[Collected data]
==============================

Definition arr_read (a : sarr) (flag : Z) (t : ssapkt) : ssapkt := upd_arr true a (octets_of s a) flag t.

Definition tail_read (t : ssapkt) : ssapkt := udata_read (enclose_read t).

Definition spdu_read (t : ssapkt) : ssapkt :=
  let code := s_code s in
  let may f flag := num_read (is_set s flag) f flag in
  let must f flag := num_read true f flag in
  if code =? SPDU_CN then
    udata_read (cn_rest_read (cn_items_read (ref_read (is_set s SMASK_CN_REF) A_cn_user A_cn_comm A_cn_addt SMASK_CN_REF t)))
  else if code =? SPDU_AC then
    tail_read (cn_rest_read (may N_ac_token SMASK_AC_TOKEN (cn_items_read
      (ref_read (is_set s SMASK_CN_REF) A_cn_user A_cn_comm A_cn_addt SMASK_CN_REF t))))
  else if code =? SPDU_RF then
    upd_rdata (s_rlen s >? 0) (reason_octets s) (enclose_read (may N_rf_version SMASK_RF_VRSN (may N_rf_require SMASK_RF_REQ
      (may N_rf_disconnect SMASK_RF_DISC (ref_read (is_set s SMASK_RF_REF) A_rf_user A_rf_comm A_rf_addt SMASK_RF_REF t)))))
  else if code =? SPDU_FN then tail_read (may N_fn_disconnect SMASK_FN_DISC t)
  else if (code =? SPDU_DN) || (code =? SPDU_NF) || (code =? SPDU_CD) || (code =? SPDU_CDA) then tail_read t
  else if code =? SPDU_AB then
    if is_set s SMASK_SPDU_AB then
      tail_read (upd_reflect (is_set s SMASK_AB_REFL) (s_reflect s) SMASK_AB_REFL (must N_ab_disconnect SMASK_AB_DISC t))
    else may N_ai_reason SMASK_AI_REASON t
  else if code =? SPDU_GT then if is_set s SMASK_SPDU_GT then may N_gt_token SMASK_GT_TOKEN t else enclose_read t
  else if code =? SPDU_TD then enclose_read t
  else if code =? SPDU_PT then tail_read (may N_pt_token SMASK_PT_TOKEN t)
  else if code =? SPDU_MIP then tail_read (must N_mip_serial SMASK_MIP_SERIAL (may N_mip_sync SMASK_MIP_SYNC t))
  else if code =? SPDU_MAP then tail_read (must N_map_serial SMASK_MAP_SERIAL (may N_map_sync SMASK_MAP_SYNC t))
  else if code =? SPDU_MIA then udata_read (enclose_read (must N_mia_serial SMASK_MIA_SERIAL t))
  else if code =? SPDU_MAA then tail_read (must N_maa_serial SMASK_MAA_SERIAL t)
  else if code =? SPDU_RS then
    tail_read (must N_rs_serial SMASK_RS_SSN (must N_rs_type SMASK_RS_TYPE (may N_rs_settings SMASK_RS_SET t)))
  else if code =? SPDU_RA then tail_read (must N_ra_serial SMASK_RA_SSN (may N_ra_settings SMASK_RA_SET t))
  else if code =? SPDU_PR then must N_pr_type SMASK_PR_TYPE t
  else if code =? SPDU_ED then tail_read (must N_ed_reason SMASK_ED_REASON t)
  else if code =? SPDU_AS then tail_read (arr_read A_as_id SMASK_AS_ID t)
  else if code =? SPDU_AR then tail_read (arr_read A_ar_id SMASK_AR_ID (ar_link_read t))
  else if code =? SPDU_AD then may N_ad_reason SMASK_AD_REASON t
  else t.
(** ** One SPDU after the other *)

Lemma after_nil si t : after si [] t t.
Proof. apply goes_nil. Qed.

Lemma after_app si l1 l2 t t1 t2 : after si l1 t t1 -> after si l2 t1 t2 -> after si (l1 ++ l2) t t2.
Proof. apply goes_app. Qed.

(** A field of one octet, and a serial number. *)
Lemma after_octet b si code f mask flag t : pi_kind si code = true -> tbl pi_length code = 1 -> num_bound f = 256 -> Z.land (s_num s f) mask = s_num s f ->
  (b = true -> store_pi si code 1 t = store_octet t f mask flag) -> after si (opt b [Pi (i_octet s code f)]) t (num_read b f flag t).
Proof. intros K L B M E; apply after_pi, (into_octet _ si code f _ mask); auto; apply num_is_byte, B. Qed.

Lemma after_ssn si f flag t : pi_kind si PI_SERIAL = true -> num_bound f = SERIAL_MAX + 2 ->
  (forall li c, store_pi si PI_SERIAL li t c = (s <- store_ssn t f flag li c;; Val (s, skip li c))) ->
  after si [Pi (i_ssn s PI_SERIAL f)] t (num_read true f flag t).
Proof. intros K B E; apply (after_pi _ true), (into_ssn true si PI_SERIAL f); auto; rewrite <- B; apply num_range. Qed.

Lemma mask_octet f : num_bound f = 256 -> Z.land (s_num s f) 255 = s_num s f.
Proof. intros B; apply land_ff_id, num_is_byte, B. Qed.

Lemma mask_low f k : 0 <= k -> num_bound f = 256 -> (s_num s f <? 2 ^ k) = true -> Z.land (s_num s f) (Z.ones k) = s_num s f.
Proof. intros K B L; apply land_low; [|exact K]; pose proof (num_range f); lia. Qed.

Lemma mask_one f : num_bound f = 256 -> num_readable f = (fun v : Z => (v <=? 1)) -> Z.land (s_num s f) 1 = s_num s f.
Proof. intros B E; apply (mask_low f 1); [discriminate | exact B|]; pose proof (re_num s cat0 Re f) as R; rewrite E in R; change (2 ^ 1) with 2; lia. Qed.

Lemma mask_disconnect : Z.land (s_num s N_ab_disconnect) 15 = s_num s N_ab_disconnect.
Proof. apply (mask_low _ 4); [discriminate | reflexivity|]; pose proof (re_num s cat0 Re N_ab_disconnect) as R; cbn [num_readable] in R; change (2 ^ 4) with 16; lia. Qed.

Lemma reason_ok f : num_readable f = SP_OK -> SP_OK (s_num s f) = true.
Proof. intros E; pose proof (re_num s cat0 Re f) as R; rewrite E in R; exact R. Qed.

Ltac leaf := lazymatch goal with
  | |- after _ [] _ _ => apply after_nil
  | |- after _ (i_cn_items _) _ _ => apply after_cn_items; auto
  | |- after _ (i_cn_rest _) _ _ => apply after_cn_rest; auto
  | |- after _ (i_enclose _) _ _ => apply after_enclose; [reflexivity | try reflexivity]
  | |- after _ [i_ar_link _] _ _ => apply after_ar_link; auto
  | |- after _ (opt _ [i_ref _ _ _ _ _]) _ _ => apply after_ref; try reflexivity; repeat split
  | |- after _ [Pi (i_ssn _ _ _)] _ _ => apply after_ssn; reflexivity
  | |- after _ [Pi (i_octet _ PI_REASON _)] _ _ => apply (after_pi _ true), (into_reason1 true); [reflexivity | reflexivity | apply reason_ok; reflexivity | intros _; reflexivity]
  | |- after _ (opt _ [Pi (i_octet _ PI_REASON _)]) _ _ => apply after_pi, into_reason1; [reflexivity | reflexivity | apply reason_ok; reflexivity | intros _; try reflexivity]
  | |- after _ [Pi (i_octet _ PI_RESYNC _)] _ _ => apply (after_pi _ true), into_resync
  | |- after _ [Pi (i_octet _ PI_PREPARE _)] _ _ => apply (after_pi _ true), into_prepare
  | |- after _ (opt _ [Pi (PI_USER_REQ, _)]) _ _ => apply after_pi, into_require; [reflexivity | apply (num_range N_rf_require) | reflexivity]
  | |- after _ (opt _ [Pi (i_octet _ _ _)]) _ _ =>
      eapply after_octet; [reflexivity | reflexivity | reflexivity | | reflexivity]; first [apply mask_octet; reflexivity | apply mask_one; reflexivity]
  | |- after _ [Pi (i_octet _ PI_TDISC _)] _ _ => apply (after_octet true _ _ _ AB_DISC_MASK); [reflexivity | reflexivity | reflexivity | apply mask_disconnect |]
  | |- after _ [Pi (i_array _ PI_ACT_ID A_as_id)] _ _ => apply (after_pi _ true), (into_arr true SPDU_AS); try first [reflexivity | apply len_octets_of]
  | |- _ => idtac
  end.
Definition SR_HALFDUPLEX := 1.
Definition SR_DUPLEX := 2.
Definition SR_EXPEDITED := 4.
Definition SR_MINORSYNC := 8.
Definition SR_MAJORSYNC := 16.
Definition SR_RESYNC := 32.
Definition SR_ACTIVITY := 64.
Definition SR_NEGOTIATED := 128.
Definition SR_CAPABILITY := 256.
Definition SR_EXCEPTIONS := 512.
Definition SR_TYPEDATA := 1024.
Definition SR_RLS_EXISTS := SR_NEGOTIATED.
Definition SR_MAJ_EXISTS := 80.
Definition SR_ACT_EXISTS := SR_ACTIVITY.
Definition SR_MIN_EXISTS := SR_MINORSYNC.
Definition SR_DAT_EXISTS := SR_HALFDUPLEX.
Definition SR_TOKENS := ors [SR_RLS_EXISTS; SR_MAJ_EXISTS; SR_ACT_EXISTS; SR_MIN_EXISTS; SR_DAT_EXISTS].

Definition ST_INIT_VALUE := 0.
Definition ST_RESP_VALUE := 1.
Definition ST_CALL_VALUE := 2.
Definition ST_MASK := 3.
Definition ST_RLS_TOKEN := 64.
Definition ST_MAJ_TOKEN := 16.
Definition ST_ACT_TOKEN := ST_MAJ_TOKEN.
Definition ST_MIN_TOKEN := 4.
Definition ST_DAT_TOKEN := 1.

Definition SC_BASE := 128.
Definition SC_VERSION := 132.
Definition SC_SSAPID := 129.
Definition SC_ADDRESS := 133.
Definition SC_REFUSED := 134.
Definition SC_TRANSPORT := 135.
Definition SC_ABORT := 136.
Definition SC_PARAMETER := 138.
Definition SC_OPERATION := 139.
Definition SC_TIMER := 140.
Definition SC_WAITING := 141.
Definition SC_REJECTED := 2.
Definition SC_REFUSE := 256.

(** [SC_OFFICIAL] *)
Definition SC_OFFICIAL (r : Z) : bool := r <? SC_ADDRESS.

Definition SYNC_RESTART := 0.
Definition SYNC_ABANDON := 1.
Definition SYNC_SET := 2.
Definition SYNC_INTR := 3.
Definition SYNC_DISC := 4.
Definition SYNC_CONFIRM := 1.
Definition SYNC_NOCONFIRM := 0.
Definition SERIAL_NONE := -1.
Definition SERIAL_MIN := 0.

Definition PR_MAA := 1.
Definition PR_RS := 2.
Definition PR_RA := 3.
Definition PR_AB := 4.
Definition SPDU_AIA := SPDU_AA.
Definition MIP_SYNC_NOEXPL := 1.
Definition MAP_SYNC_NOEND := 1.
Definition FN_DISC_RELEASE := 1.
Definition RF_DISC_RELEASE := 1.
Definition AB_DISC_RELEASE := 1.
Definition AB_DISC_USER := 2.
Definition AB_DISC_PROTO := 4.
Definition AB_DISC_UNKNOWN := 8.
Definition ENCL_BEGIN := 1.
Definition ENCL_END := 2.
Definition ENCLOSE_MAX := 65400.
Definition SSDU_MAGIC := 7.
Definition NSPUV : nat := 12.
Definition SX_EXSIZE := 14.
Definition TX_SIZE := 16.
Definition DR_REMOTE := 129.
Definition DR_REFUSED := 136.
Definition DR_TIMER := 142.

(** [a & b], as a test. *)
Definition meets (a b : Z) : bool := negb (Z.land a b =? 0).

(** ** The block of a session

    A packet that was read, with the user information that follows it in its
    TSDU ([s_qbuf], [s_qlen]). *)
Record packet : Type := Pkt { p_spkt : ssapkt; s_qbuf : list qseg; s_qlen : Z }.

(** What the data phase uses of [struct ssapblk]. *)
Record ssapblk : Type := SBlk {
  sb_version : Z;
  sb_flags : Z;
  sb_retry : option ssapkt;
  sb_V_A : Z;
  sb_V_M : Z;
  sb_V_R : Z;
  sb_rs : Z;
  sb_rsn : Z;
  sb_rsettings : Z;
  sb_pr : Z;
  sb_xspdu : option packet;
  sb_spdu : option packet;
  sb_qbuf : list qseg;
  sb_len : Z;
  sb_code : Z;
  sb_tsdu_us : Z;
  sb_tsdu_them : Z;
  sb_owned : Z;
  sb_requirements : Z
}.

Definition set_flags (v : Z) (b : ssapblk) : ssapblk :=
  SBlk (sb_version b) v (sb_retry b) (sb_V_A b) (sb_V_M b) (sb_V_R b) (sb_rs b) (sb_rsn b) (sb_rsettings b) (sb_pr b) (sb_xspdu b)
    (sb_spdu b) (sb_qbuf b) (sb_len b) (sb_code b) (sb_tsdu_us b) (sb_tsdu_them b) (sb_owned b) (sb_requirements b).
Definition set_retry (v : option ssapkt) (b : ssapblk) : ssapblk :=
  SBlk (sb_version b) (sb_flags b) v (sb_V_A b) (sb_V_M b) (sb_V_R b) (sb_rs b) (sb_rsn b) (sb_rsettings b) (sb_pr b) (sb_xspdu b)
    (sb_spdu b) (sb_qbuf b) (sb_len b) (sb_code b) (sb_tsdu_us b) (sb_tsdu_them b) (sb_owned b) (sb_requirements b).
(** The three serial numbers. *)
Definition set_V (a m r : Z) (b : ssapblk) : ssapblk :=
  SBlk (sb_version b) (sb_flags b) (sb_retry b) a m r (sb_rs b) (sb_rsn b) (sb_rsettings b) (sb_pr b) (sb_xspdu b)
    (sb_spdu b) (sb_qbuf b) (sb_len b) (sb_code b) (sb_tsdu_us b) (sb_tsdu_them b) (sb_owned b) (sb_requirements b).
(** The resynchronization: its type, its serial number and the tokens. *)
Definition set_rs (rs rsn : Z) (b : ssapblk) : ssapblk :=
  SBlk (sb_version b) (sb_flags b) (sb_retry b) (sb_V_A b) (sb_V_M b) (sb_V_R b) rs rsn (sb_rsettings b) (sb_pr b) (sb_xspdu b)
    (sb_spdu b) (sb_qbuf b) (sb_len b) (sb_code b) (sb_tsdu_us b) (sb_tsdu_them b) (sb_owned b) (sb_requirements b).
Definition set_rsettings (v : Z) (b : ssapblk) : ssapblk :=
  SBlk (sb_version b) (sb_flags b) (sb_retry b) (sb_V_A b) (sb_V_M b) (sb_V_R b) (sb_rs b) (sb_rsn b) v (sb_pr b) (sb_xspdu b)
    (sb_spdu b) (sb_qbuf b) (sb_len b) (sb_code b) (sb_tsdu_us b) (sb_tsdu_them b) (sb_owned b) (sb_requirements b).
Definition set_pr (v : Z) (b : ssapblk) : ssapblk :=
  SBlk (sb_version b) (sb_flags b) (sb_retry b) (sb_V_A b) (sb_V_M b) (sb_V_R b) (sb_rs b) (sb_rsn b) (sb_rsettings b) v (sb_xspdu b)
    (sb_spdu b) (sb_qbuf b) (sb_len b) (sb_code b) (sb_tsdu_us b) (sb_tsdu_them b) (sb_owned b) (sb_requirements b).
Definition set_xspdu (v : option packet) (b : ssapblk) : ssapblk :=
  SBlk (sb_version b) (sb_flags b) (sb_retry b) (sb_V_A b) (sb_V_M b) (sb_V_R b) (sb_rs b) (sb_rsn b) (sb_rsettings b) (sb_pr b) v
    (sb_spdu b) (sb_qbuf b) (sb_len b) (sb_code b) (sb_tsdu_us b) (sb_tsdu_them b) (sb_owned b) (sb_requirements b).
Definition set_spdu (v : option packet) (b : ssapblk) : ssapblk :=
  SBlk (sb_version b) (sb_flags b) (sb_retry b) (sb_V_A b) (sb_V_M b) (sb_V_R b) (sb_rs b) (sb_rsn b) (sb_rsettings b) (sb_pr b) (sb_xspdu b)
    v (sb_qbuf b) (sb_len b) (sb_code b) (sb_tsdu_us b) (sb_tsdu_them b) (sb_owned b) (sb_requirements b).
(** The SSDU being put together. *)
Definition set_ssdu (q : list qseg) (n : Z) (b : ssapblk) : ssapblk :=
  SBlk (sb_version b) (sb_flags b) (sb_retry b) (sb_V_A b) (sb_V_M b) (sb_V_R b) (sb_rs b) (sb_rsn b) (sb_rsettings b) (sb_pr b) (sb_xspdu b)
    (sb_spdu b) q n (sb_code b) (sb_tsdu_us b) (sb_tsdu_them b) (sb_owned b) (sb_requirements b).
Definition set_code (v : Z) (b : ssapblk) : ssapblk :=
  SBlk (sb_version b) (sb_flags b) (sb_retry b) (sb_V_A b) (sb_V_M b) (sb_V_R b) (sb_rs b) (sb_rsn b) (sb_rsettings b) (sb_pr b) (sb_xspdu b)
    (sb_spdu b) (sb_qbuf b) (sb_len b) v (sb_tsdu_us b) (sb_tsdu_them b) (sb_owned b) (sb_requirements b).
Definition set_owned (v : Z) (b : ssapblk) : ssapblk :=
  SBlk (sb_version b) (sb_flags b) (sb_retry b) (sb_V_A b) (sb_V_M b) (sb_V_R b) (sb_rs b) (sb_rsn b) (sb_rsettings b) (sb_pr b) (sb_xspdu b)
    (sb_spdu b) (sb_qbuf b) (sb_len b) (sb_code b) (sb_tsdu_us b) (sb_tsdu_them b) v (sb_requirements b).

(** [sb -> sb_flags & f], [sb_flags |= f] and [sb_flags &= ~f]. *)
Definition has (b : ssapblk) (f : Z) : bool := meets (sb_flags b) f.
Definition raise (f : Z) (b : ssapblk) : ssapblk := set_flags (Z.lor (sb_flags b) f) b.
Definition lower (f : Z) (b : ssapblk) : ssapblk := set_flags (Z.land (sb_flags b) (Z.lnot f)) b.

(** [sb -> sb_requirements & r] and [sb -> sb_owned & t]. *)
Definition needs (b : ssapblk) (r : Z) : bool := meets (sb_requirements b) r.
Definition owns (b : ssapblk) (t : Z) : bool := meets (sb_owned b) t.

(** [sb_owned |= bit] and [sb_owned = u8_bic (sb_owned, bit)]. *)
Definition take_token (bit : Z) (b : ssapblk) : ssapblk := set_owned (Z.lor (sb_owned b) bit) b.
Definition drop_token (bit : Z) (b : ssapblk) : ssapblk := set_owned (u8_bic (sb_owned b) bit) b.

==============================

**EXERCISE PROMPT:**
Reproduce, exactly as they stand in the data above, the lines from the one that holds "reflexivity; repeat split" to the one that holds "apply mask_disconnect |]", inclusive.

**SOLUTION TO THIS TASK:**
  | |- after _ (opt _ [i_ref _ _ _ _ _]) _ _ => apply after_ref; try reflexivity; repeat split
  | |- after _ [Pi (i_ssn _ _ _)] _ _ => apply after_ssn; reflexivity
  | |- after _ [Pi (i_octet _ PI_REASON _)] _ _ => apply (after_pi _ true), (into_reason1 true); [reflexivity | reflexivity | apply reason_ok; reflexivity | intros _; reflexivity]
  | |- after _ (opt _ [Pi (i_octet _ PI_REASON _)]) _ _ => apply after_pi, into_reason1; [reflexivity | reflexivity | apply reason_ok; reflexivity | intros _; try reflexivity]
  | |- after _ [Pi (i_octet _ PI_RESYNC _)] _ _ => apply (after_pi _ true), into_resync
  | |- after _ [Pi (i_octet _ PI_PREPARE _)] _ _ => apply (after_pi _ true), into_prepare
  | |- after _ (opt _ [Pi (PI_USER_REQ, _)]) _ _ => apply after_pi, into_require; [reflexivity | apply (num_range N_rf_require) | reflexivity]
  | |- after _ (opt _ [Pi (i_octet _ _ _)]) _ _ =>
      eapply after_octet; [reflexivity | reflexivity | reflexivity | | reflexivity]; first [apply mask_octet; reflexivity | apply mask_one; reflexivity]
  | |- after _ [Pi (i_octet _ PI_TDISC _)] _ _ => apply (after_octet true _ _ _ AB_DISC_MASK); [reflexivity | reflexivity | reflexivity | apply mask_disconnect |]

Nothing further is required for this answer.